Records provided:
━━━━━━━━

(* ===== verification/CognitionTheorems.v ===== *)
(** What the cognitive runtime guarantees: restoring accepts exactly the
    well-formed states, advancing a task keeps them so, settles the task and its
    goal together, and touches nothing else. *)
From stdpp Require Import pretty.
From S2P Require Import Prelude Text Chars Collections Effects Core Memory Signals Cognition.
From S2P Require Import CognitionSafety Reasoning.
Import Memory Cognition CognitionSafety Reasoning.

Module CognitionTheorems.

(** ** The frame *)
Definition same_task (t0 t : CognitiveTask) : Prop :=
  task_id t = task_id t0 ∧ task_goal_id t = task_goal_id t0 ∧ task_intent t = task_intent t0 ∧
  task_graph t = task_graph t0 ∧ task_created_tick t = task_created_tick t0.
Definition same_goal (g0 g : Goal) : Prop :=
  goal_id g = goal_id g0 ∧ goal_objective g = goal_objective g0 ∧
  goal_completion_criteria g = goal_completion_criteria g0 ∧
  goal_created_tick g = goal_created_tick g0.

(** What working on task [id] leaves as it was in [s0]. *)
Record frame (id : Z) (s0 s : CognitiveState) : Prop := {
  fr_identity : cs_identity s = cs_identity s0;
  fr_counters : cs_next_goal_id s = cs_next_goal_id s0 ∧ cs_next_task_id s = cs_next_task_id s0 ∧
                cs_next_delta_id s = cs_next_delta_id s0;
  fr_deltas : cs_deltas s = cs_deltas s0;
  fr_tick : cs_tick s0 ≤ cs_tick s;
  fr_tasks : ∀ i, i ≠ id → cs_tasks s !! i = cs_tasks s0 !! i;
  fr_task : option_Forall2 same_task (cs_tasks s0 !! id) (cs_tasks s !! id);
  fr_goals : ∀ g, (cs_tasks s0 !! id ≫= task_goal_id) ≠ Some g →
             cs_goals s !! g = cs_goals s0 !! g;
  fr_goal : ∀ g, option_Forall2 same_goal (cs_goals s0 !! g) (cs_goals s !! g);
}.

Lemma same_task_refl t : same_task t t.
Proof. by repeat split. Qed.
Lemma same_goal_refl g : same_goal g g.
Proof. by repeat split. Qed.

Lemma frame_refl id s : frame id s s.
Proof.
  split; try done.
  - destruct (cs_tasks s !! id); constructor. apply same_task_refl.
  - intros g. destruct (cs_goals s !! g); constructor. apply same_goal_refl.
Qed.

Section frame_ops.
Context (id : Z) (s0 : CognitiveState).

(** A step that changes the tick, the memory or the world only. *)
Lemma frame_side s s' :
  frame id s0 s → cs_identity s' = cs_identity s →
  (cs_next_goal_id s', cs_next_task_id s', cs_next_delta_id s')
    = (cs_next_goal_id s, cs_next_task_id s, cs_next_delta_id s) →
  cs_deltas s' = cs_deltas s → cs_tick s ≤ cs_tick s' → cs_tasks s' = cs_tasks s →
  cs_goals s' = cs_goals s → frame id s0 s'.
Proof.
  intros [Hi Hc Hd Ht Hts Htk Hgs Hg] Hi' [= Hc1 Hc2 Hc3] Hd' Ht' Hts' Hgs'.
  split; rewrite ?Hi', ?Hc1, ?Hc2, ?Hc3, ?Hd', ?Hts', ?Hgs'; try done. lia.
Qed.
(** *** Tasks *)
Lemma parses_actions : parses (read_list decode_action) (λ l v,
  l = wf_enc (push_list encode_action) (read_list decode_action) v ∧
  wf_typed (push_list encode_action) (read_list decode_action) v ∧
  wf_fits (push_list encode_action) (read_list decode_action) v).
Proof. exact (wf_parses (put:=push_list encode_action) (get:=read_list decode_action)). Qed.
Lemma reads_actions v :
  wf_typed (push_list encode_action) (read_list decode_action) v →
  wf_fits (push_list encode_action) (read_list decode_action) v →
  reads (read_list decode_action)
    (wf_enc (push_list encode_action) (read_list decode_action) v) v.
Proof. apply wf_reads. Qed.
Lemma safe_actions : safe (read_list decode_action).
Proof. exact (wf_safe (put:=push_list encode_action) (get:=read_list decode_action)). Qed.
#[local] Hint Resolve parses_actions : parses.
#[local] Hint Resolve reads_actions : reads.
#[local] Hint Resolve safe_actions : codec.

(** [unwrap_or(0)] and [(raw != 0).then_some(raw)] *)
Lemma goal_ref_round (g : option Z) :
  g ≠ Some 0 → (if default 0 g =? 0 then None else Some (default 0 g)) = g.
Proof. destruct g as [g|]; [|done]. cbn. intros Hg. by destruct (Z.eqb_spec g 0) as [->|]. Qed.

#[export] Instance task_format : WireFormat encode_task decode_task.
Proof.
  refine {| wf_enc t := to_le 8 (task_id t) ++ to_le 8 (default 0 (task_goal_id t)) ++
              to_le 1 (TaskStatus_repr (task_status t)) ++ to_le 4 (task_steps_taken t) ++
              to_le 4 (task_verification_failures t) ++ to_le 8 (task_created_tick t) ++
              to_le 8 (task_updated_tick t) ++
              wf_enc push_string read_string (objective (task_intent t)) ++
              wf_enc push_strings read_strings (completion_criteria (task_intent t)) ++
              to_le 4 (max_steps (task_intent t)) ++
              wf_enc (push_list encode_action) (read_list decode_action)
                (tg_actions (task_graph t)) ++
              wf_enc push_optional_string optional_string (task_last_observation t);
            wf_typed t := in_u64 (task_id t) ∧
              (in_u64 (default 0 (task_goal_id t)) ∧ task_goal_id t ≠ Some 0) ∧
              in_u32 (task_steps_taken t) ∧ in_u32 (task_verification_failures t) ∧
              in_u64 (task_created_tick t) ∧ in_u64 (task_updated_tick t) ∧
              is_utf8 (objective (task_intent t)) ∧
              Forall is_utf8 (completion_criteria (task_intent t)) ∧
              in_u32 (max_steps (task_intent t)) ∧
              wf_typed (push_list encode_action) (read_list decode_action)
                (tg_actions (task_graph t)) ∧
              wf_typed push_optional_string optional_string (task_last_observation t);
            wf_fits t := wf_fits push_string read_string (objective (task_intent t)) ∧
              wf_fits push_strings read_strings (completion_criteria (task_intent t)) ∧
              wf_fits (push_list encode_action) (read_list decode_action)
                (tg_actions (task_graph t)) ∧
              wf_fits push_optional_string optional_string (task_last_observation t) |}.
  - intros t out r. unfold encode_task, push_u64, push_u32, push_u8. cbv zeta.
    rewrite (put_then push_string read_string), (put_then push_strings read_strings).
    rewrite (put_then (push_list encode_action) (read_list decode_action)). emit_steps. tauto.
  - intros [id g [ob cr ms] [acts] st sn vf lo ct ut] (?&[? Hg]&?&?&?&?&?&?&?&?&?) (?&?&?&?).
    unfold decode_task. cbn in *.
    eapply reads_value; [solve_fields|]. cbv beta. by rewrite goal_ref_round.
  - unfold decode_task. parse_start Hv. repeat parse_step Hv. field_facts. parse_done Hv. cbn.
    rewrite ?app_nil_r, <- ?app_assoc.
    match goal with |- context [if ?z =? 0 then None else Some ?z] =>
      assert (default 0 (if z =? 0 then None else Some z) = z) as Hz
        by (destruct (Z.eqb_spec z 0) as [->|]; done);
      assert ((if z =? 0 then None else Some z) ≠ Some 0) by (destruct (Z.eqb_spec z 0); congruence)
    end.
    rewrite Hz. split_and!; first [reflexivity|assumption].
  - unfold decode_task. solve_safe.
Defined.

(** ** The payload *)
Definition payload_enc (s : CognitiveState) : bytes :=
  cs_identity s ++ to_le 8 (cs_tick s) ++ to_le 8 (cs_next_goal_id s) ++
  to_le 8 (cs_next_task_id s) ++ to_le 8 (cs_next_delta_id s) ++
  to_le 8 (mem_next_id (cs_memory s)) ++
  table_len (cs_goals s) ++ table_len (cs_tasks s) ++ table_len (cs_world s) ++
  table_len (mem_records (cs_memory s)) ++ table_len (cs_deltas s) ++
  table_enc (wf_enc encode_goal decode_goal) (cs_goals s) ++
  table_enc (wf_enc encode_task decode_task) (cs_tasks s) ++
  table_enc (wf_enc encode_world_fact decode_world_fact) (cs_world s) ++
  table_enc (wf_enc encode_memory_record decode_memory_record) (mem_records (cs_memory s)) ++
  table_enc (wf_enc encode_delta decode_delta) (cs_deltas s).

(** Every count and every length fits a [u32]. *)
Definition payload_fits (s : CognitiveState) : Prop :=
  table_fits (wf_fits encode_goal decode_goal) (cs_goals s) ∧
  table_fits (wf_fits encode_task decode_task) (cs_tasks s) ∧
  table_fits (wf_fits encode_world_fact decode_world_fact) (cs_world s) ∧
  table_fits (wf_fits encode_memory_record decode_memory_record) (mem_records (cs_memory s)) ∧
  table_fits (wf_fits encode_delta decode_delta) (cs_deltas s).

Lemma encode_payload_Ok s r : encode_payload s = Ok r ↔ payload_fits s ∧ r = payload_enc s.
Proof.
  unfold encode_payload, push_u64, push_u32. cbv zeta.
  rewrite !len_then.
  rewrite (each_then encode_goal decode_goal), (each_then encode_task decode_task),
    (each_then encode_world_fact decode_world_fact),
    (each_then encode_memory_record decode_memory_record), (each_Ok encode_delta decode_delta).
  rewrite <- ?app_assoc. unfold payload_fits, table_fits, payload_enc, table_enc, table_len. tauto.
Qed.

Record payload_ready (s : CognitiveState) : Prop := {
  pr_identity : len (cs_identity s) = 16;
  pr_counters : in_u64 (cs_tick s) ∧ in_u64 (cs_next_goal_id s) ∧ in_u64 (cs_next_task_id s) ∧
    in_u64 (cs_next_delta_id s) ∧ in_u64 (mem_next_id (cs_memory s));
  pr_goals : table_ready (wf_typed encode_goal decode_goal) (λ k, 0 < k) goal_id (cs_goals s);
  pr_tasks : table_ready (wf_typed encode_task decode_task) (λ k, 0 < k) task_id (cs_tasks s);
  pr_world : table_ready (wf_typed encode_world_fact decode_world_fact) (λ _, True) fact_key
    (cs_world s);
  pr_records : table_ready (wf_typed encode_memory_record decode_memory_record) (λ k, 0 < k) mr_id
    (mem_records (cs_memory s));
  pr_deltas : table_ready (wf_typed encode_delta decode_delta) (λ k, 0 < k) delta_id (cs_deltas s);
}.

Definition raw_of (s : CognitiveState) : RawState :=
  {| raw_state memory := {| cs_identity := cs_identity s; cs_tick := cs_tick s;
       cs_next_goal_id := cs_next_goal_id s; cs_next_task_id := cs_next_task_id s;
       cs_next_delta_id := cs_next_delta_id s; cs_goals := cs_goals s; cs_tasks := cs_tasks s;
       cs_world := cs_world s; cs_memory := memory; cs_deltas := cs_deltas s |};
     raw_next_memory_id := mem_next_id (cs_memory s);
     raw_records := mem_records (cs_memory s) |}.

Lemma decode_payload_reads s :
  payload_ready s → payload_fits s → reads_end decode_payload (payload_enc s) (raw_of s).
Proof.
  intros [Hid (?&?&?&?&?) Hg Ht Hw Hr Hd] (Fg & Ft & Fw & Fr & Fd).
  unfold decode_payload, payload_enc.
  eapply reads_end_bind; [by apply reads_take|].
  do 5 (eapply reads_end_bind; [by apply reads_u64|]).
  do 5 (eapply reads_end_bind; [by eapply table_len_reads|]).
  eapply reads_end_bind; [eapply reads_table; [apply _|done..]|].
  eapply reads_end_bind; [eapply reads_table; [apply _|done..]|].
  eapply reads_end_bind; [eapply reads_table; [apply _|done..]|].
  eapply reads_end_bind; [eapply reads_table; [apply _|done..]|].
  rewrite <- (app_nil_r (table_enc _ (cs_deltas s))).
  eapply reads_end_bind; [eapply reads_table; [apply _|done..]|].
  apply reads_end_finished. apply reads_reads_end, reads_ret.
Qed.

(** The state a raw payload describes. *)
Definition state_of (raw : RawState) : CognitiveState :=
  raw_state raw {| mem_next_id := raw_next_memory_id raw; mem_records := raw_records raw |}.

Lemma decode_payload_parses bs raw :
  run_decoder decode_payload bs = Ok raw →
  raw = raw_of (state_of raw) ∧ payload_ready (state_of raw) ∧ payload_fits (state_of raw) ∧
  bs = payload_enc (state_of raw).
Proof.
  unfold run_decoder. destruct (decode_payload (cursor_new bs)) as [[v c]| |] eqn:Hv; [|done..].
  intros [= <-]. change (cursor_new bs) with (at_ ([] ++ []) bs) in Hv.
  unfold decode_payload in Hv. do 11 parse_step Hv.
  repeat match goal with Hr : _ ∧ _ |- _ => destruct Hr end.
  do 5 table_step Hv. apply step_finished in Hv as [-> Hv].
  apply parses_step_ret in Hv as [-> _]. cbn. split; [done|]. split_and!.
  - by split.
  - by split_and!.
  - unfold payload_enc, table_len in *. cbn. subst. rewrite !app_nil_r. congruence.
Qed.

━━━━━━━━

Problem:
Transcribe, exactly as written, all lines of the entries above from the first to the one containing "fr_counters : cs_next_goal_id", and no more.

Written answer:
(* ===== verification/CognitionTheorems.v ===== *)
(** What the cognitive runtime guarantees: restoring accepts exactly the
    well-formed states, advancing a task keeps them so, settles the task and its
    goal together, and touches nothing else. *)
From stdpp Require Import pretty.
From S2P Require Import Prelude Text Chars Collections Effects Core Memory Signals Cognition.
From S2P Require Import CognitionSafety Reasoning.
Import Memory Cognition CognitionSafety Reasoning.

Module CognitionTheorems.

(** ** The frame *)
Definition same_task (t0 t : CognitiveTask) : Prop :=
  task_id t = task_id t0 ∧ task_goal_id t = task_goal_id t0 ∧ task_intent t = task_intent t0 ∧
  task_graph t = task_graph t0 ∧ task_created_tick t = task_created_tick t0.
Definition same_goal (g0 g : Goal) : Prop :=
  goal_id g = goal_id g0 ∧ goal_objective g = goal_objective g0 ∧
  goal_completion_criteria g = goal_completion_criteria g0 ∧
  goal_created_tick g = goal_created_tick g0.

(** What working on task [id] leaves as it was in [s0]. *)
Record frame (id : Z) (s0 s : CognitiveState) : Prop := {
  fr_identity : cs_identity s = cs_identity s0;
  fr_counters : cs_next_goal_id s = cs_next_goal_id s0 ∧ cs_next_task_id s = cs_next_task_id s0 ∧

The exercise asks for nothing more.